In this post, we are going to solve Maths Equation DSA Problem from Tiktok Singapore, Online Assessments conducted on Septemeber,2022. Let’s have a look at the problem statement first and then try to solve the problem.

## Maths Equation DSA Problem Statement

Ram is having a maths exam tomorrow but today he is stuck in a problem that was related to maths equations. So he needs your help to solve the equation.
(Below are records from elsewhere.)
(** Also: the order does not matter.  When the deltas are numbers, two lists of the same
    events give canonical lists that agree, position by position, on the identifier and on
    every field that decides between events of one identifier: action, delta and, but for
    Solana, contract and counterparty. *)
Theorem canonical_order_independent chain network txHash finality l l' :
  l ≡ₚ l' -> Forall delta_parses l -> fees_apart chain network txHash finality l ->
  Forall2 (same_selection chain) (canonicalize chain network txHash finality l)
    (canonicalize chain network txHash finality l').
Proof.
  intros Hp Hd Hf. unfold canonicalize, fees_apart, is_solana_like in *.
  set (f := normalizeFinalityStateOrDefault chain finality) in *.
  destruct (IsEVMChain chain) eqn:Ee; [|destruct (String.eqb chain ChainBTC) eqn:Eb]; simpl in *.
  - unfold canonicalizeBaseBalanceEvents. eapply Forall2_impl; [apply (canonical_perm nbe_EventID _ base_order delta_parses)|].
    + intros x y Hx Hy _. by apply replace_base_order.
    + by rewrite Hp.
    + rewrite Forall_fmap. eapply Forall_impl; [exact Hd|]. intros n. apply (stamped_delta_parses _ _ _ _ _ _ (base_stamped chain network txHash f n)).
    + intros x y [Hk Hc]. apply base_order_eq in Hc as (? & ? & ? & ?). by split.
  - unfold canonicalizeBTCBalanceEvents. eapply Forall2_impl; [apply (canonical_perm nbe_EventID _ base_order delta_parses)|].
    + intros x y Hx Hy _. by apply replace_base_order.
    + by rewrite Hp.
    + rewrite Forall_fmap. eapply Forall_impl; [exact Hd|]. intros n. apply (stamped_delta_parses _ _ _ _ _ _ (btc_stamped chain network txHash f n)).
    + intros x y [Hk Hc]. apply base_order_eq in Hc as (? & ? & ? & ?). by split.
  - unfold canonicalizeSolanaBalanceEvents. fold f. specialize (Hf eq_refl).
    set (s := solana_stamped chain network txHash f l) in *.
    assert (Forall (fun x => x ∈ s /\ delta_parses x.1) s) as Hs.
    { apply Forall_forall. intros x Hx. split; [done|]. unfold s, solana_stamped in Hx.
      apply list_elem_of_fmap in Hx as (r & -> & Hr). rewrite stable_sort_perm in Hr.
      apply list_elem_of_fmap in Hr as (n & -> & Hn). eapply stamped_delta_parses; [apply solana_event_stamped|].
      rewrite Forall_forall in Hd. by apply Hd. }
    pose proof (canonical_perm (fun es => nbe_EventID es.1) (fun x y =>
      shouldReplaceCanonicalSolanaEvent x.1 y.1 x.2 y.2) solana_select (fun x => x ∈ s /\ delta_parses x.1)) as Hc.
    specialize (Hc (fun x y Hx Hy Hk => replace_solana_order x y (proj2 Hx) (proj2 Hy) (Hf x y (proj1 Hx) (proj1 Hy) Hk))
      s _ (solana_stamped_perm chain network txHash f _ _ Hp) Hs).
    apply Forall2_fmap, Forall2_same_length_lookup. apply Forall2_same_length_lookup in Hc as [Hlen Hc].
    split; [done|]. intros i x y Hx Hy. destruct (Hc i x y Hx Hy) as [Hk He].
    apply list_elem_of_lookup_2, canonical_elem in Hx, Hy. rewrite <- solana_stamped_perm in Hy by done.
    apply solana_select_eq in He as [? ?]; [|by apply Hf]. split; try done.
    unfold is_solana_like. by rewrite Ee, Eb.
Qed.

(** ** What the fees amount to *)

Lemma parse_signed_parse d v : parseSignedBigInt d = Some v -> parseBigInt d = Some (Z.abs v).
Proof.
  unfold parseSignedBigInt, parseBigInt. destruct (str_empty (trim_space d)); [done|].
  intros H. apply parse_decimal_inv in H as (t & -> & Hu).
  assert (is_Some (parse_unsigned t)) as [Hne _]%parse_unsigned_digits by by rewrite Hu.
  unfold str_empty. rewrite (proj2 (String.eqb_neq _ _) Hne).
  destruct t as [|c t]; [done|]. pose proof Hu as Hu'. simpl in Hu. destruct (is_digit c) eqn:Ec; [|done].
  destruct c as [[] [] [] [] [] [] [] []]; solve [exact Hu'|discriminate Ec].
Qed.

Lemma fee_value activityType action program asset payer amount data symbol name decimals path v :
  parseSignedBigInt amount = Some v ->
  delta_value (fee_event activityType action program asset payer amount data symbol name decimals path) = - Z.abs v.
Proof. intros H. unfold delta_value. simpl. by rewrite (canonicalFeeDelta_value _ _ H). Qed.

(** Also: the fees of an EVM transaction.  On a chain without data fees the payer is charged
    the fee of the transaction, on the others its execution part (or, when the metadata
    has none, the whole fee) and its data part; when the metadata has both parts and they
    add up, this is the fee; when they do not, the event says so. *)
Theorem evm_fee_total chain payer amount total metadata :
  parseSignedBigInt amount = Some total ->
  let charged := sum_of delta_value (base_fee_events chain payer amount metadata) in
  let execution := deriveBaseExecutionFee amount metadata in
  let data := default 0 (deriveBaseDataFee metadata) in
  charged = (if isEVML1Chain chain then - Z.abs total else - (Z.abs execution + Z.abs data)) /\
  (forall e d, deriveBaseExecutionFeeFromMetadata metadata = Some e -> deriveBaseDataFee metadata = Some d ->
     0 <= e -> 0 <= d -> total <> 0 ->
     hasBaseFeeComponentMetaMismatch amount metadata = false -> charged = - Z.abs total) /\
  (isEVML1Chain chain = false -> hasBaseFeeComponentMetaMismatch amount metadata = true ->
     exists e, e ∈ base_fee_events chain payer amount metadata /\
       metadataFromChainData (nbe_ChainData e) !! "fee_total_mismatch"%string = Some "true"%string).
Proof.
  intros Ht charged execution data.
  assert (charged = (if isEVML1Chain chain then - Z.abs total else - (Z.abs execution + Z.abs data))) as Hc.
  { unfold charged, base_fee_events. destruct (isEVML1Chain chain).
    { simpl. unfold buildEVML1FeeBalanceEvent. rewrite (fee_value _ _ _ _ _ _ _ _ _ _ _ _ Ht). lia. }
    match goal with |- sum_of _ (?x :: _) = _ => assert (delta_value x = - Z.abs execution) as Hx end.
    { transitivity (delta_value (buildBaseFeeBalanceEvent ActivityFeeExecutionL2 payer (show_Z execution)
        (resolveBaseFeeEventPath metadata) "net_base")); [by destruct (decide _)|apply fee_value, parse_signed_show]. }
    unfold sum_of. cbn [foldr]. rewrite Hx. unfold data. destruct (deriveBaseDataFee metadata) as [d|]; cbn [foldr]; [|simpl; lia].
    unfold buildBaseFeeBalanceEvent. rewrite (fee_value _ _ _ _ _ _ _ _ _ _ _ _ (parse_signed_show d)). simpl. lia. }
  split; [exact Hc|]. split.
  - intros e d He Hd He0 Hd0 Ht0. unfold hasBaseFeeComponentMetaMismatch.
    rewrite (parse_signed_parse _ _ Ht), He, Hd. destruct (Z.eqb_spec (Z.abs total) 0); [lia|].
    rewrite Hc. unfold execution, data, deriveBaseExecutionFee. rewrite He, Hd. simpl.
    destruct (Z.eqb_spec (e + d) (Z.abs total)); [|done]. intros _. destruct (isEVML1Chain chain); lia.
  - intros Hl Hm. unfold base_fee_events. rewrite Hl. eexists. split; [by left|].
    assert (fee_marker amount metadata !! "fee_total_mismatch"%string = Some "true"%string) as Hk.
    { unfold fee_marker. rewrite Hm. by destruct (hasBaseDataFee metadata); simplify_map_eq. }
    destruct (decide (fee_marker amount metadata = ∅)) as [He|_]; [by rewrite He in Hk|].
    cbn [with_chain_data nbe_ChainData]. unfold mergeMetadataJSON. rewrite metadata_marshal. by apply lookup_union_Some_l.
Qed.

(** ** Samples *)

(** A transfer of a Solana transaction, in an instruction of its own or an inner one. *)
Definition sample_change (outer inner : Z) (delta : string) : BalanceEventInfo :=
  {| bi_OuterInstructionIndex := outer; bi_InnerInstructionIndex := inner; bi_EventCategory := "TRANSFER";
     bi_EventAction := "spl_transfer"; bi_ProgramId := "Token"; bi_Address := "alice"; bi_ContractAddress := "mint";
     bi_Delta := delta; bi_CounterpartyAddress := "bob"; bi_TokenSymbol := "T"; bi_TokenName := "Token";
     bi_TokenDecimals := 6; bi_TokenType := "FUNGIBLE"; bi_Metadata := ∅ |}.

Definition sample_changes : list NormalizedBalanceEvent :=
  [buildSolanaFeeBalanceEvent "alice" "5000"; normalize_raw true (sample_change 0 (-1) "-7");
   normalize_raw true (sample_change 0 2 "-9")].

Lemma canonical_order_independent_witness :
  fees_apart "solana" "mainnet" "sig" "finalized" sample_changes /\
  Forall2 (same_selection "solana") (canonicalize "solana" "mainnet" "sig" "finalized" sample_changes)
    (canonicalize "solana" "mainnet" "sig" "finalized" (rev sample_changes)).
Proof.
  assert (fees_apart "solana" "mainnet" "sig" "finalized" sample_changes) as Hf.
  { intros _ x y Hx Hy. set (l := solana_stamped _ _ _ _ _) in *.
    assert (Forall (fun a => Forall (fun b => nbe_EventID a.1 = nbe_EventID b.1 -> is_fee a.1 = is_fee b.1) l) l) as Hl.
    { vm_compute. repeat constructor; intros; discriminate. }
    rewrite Forall_forall in Hl. specialize (Hl x Hx). rewrite Forall_forall in Hl. by apply Hl. }
  assert (Forall delta_parses sample_changes) as Hd by (repeat constructor; by eexists).
  split; [exact Hf|].
  exact (canonical_order_independent "solana" "mainnet" "sig" "finalized" sample_changes (rev sample_changes)
    (Permutation_rev sample_changes) Hd Hf).
Defined.

Lemma evm_fee_total_witness :
  parseSignedBigInt "100" = Some 100 /\
  sum_of delta_value (base_fee_events "base" "0xabc" "100"
    (<["fee_execution_l2" := "70"]> (<["fee_data_l1" := "30"]> ∅))) = - (Z.abs 70 + Z.abs 30).
Proof.
  split; [reflexivity|].
  pose proof (evm_fee_total "base" "0xabc" "100" 100 (<["fee_execution_l2" := "70"]> (<["fee_data_l1" := "30"]> ∅))
    eq_refl) as H. cbv zeta in H. destruct H as [-> _]. vm_compute. reflexivity.
Defined.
Below is the equation that Ram is facing a problem to solve.

$$(A\ast X)\mathrm{\%}N=R$$

Help Ram to solve this equation by finding the minimum value of X. You are given A, R, N or print -1 if no answer exists.

The first line of the test case contains a three integer A, R, N (

$1\le A\le R\le N\le {10}^{1}8$) — the integer value of the equation.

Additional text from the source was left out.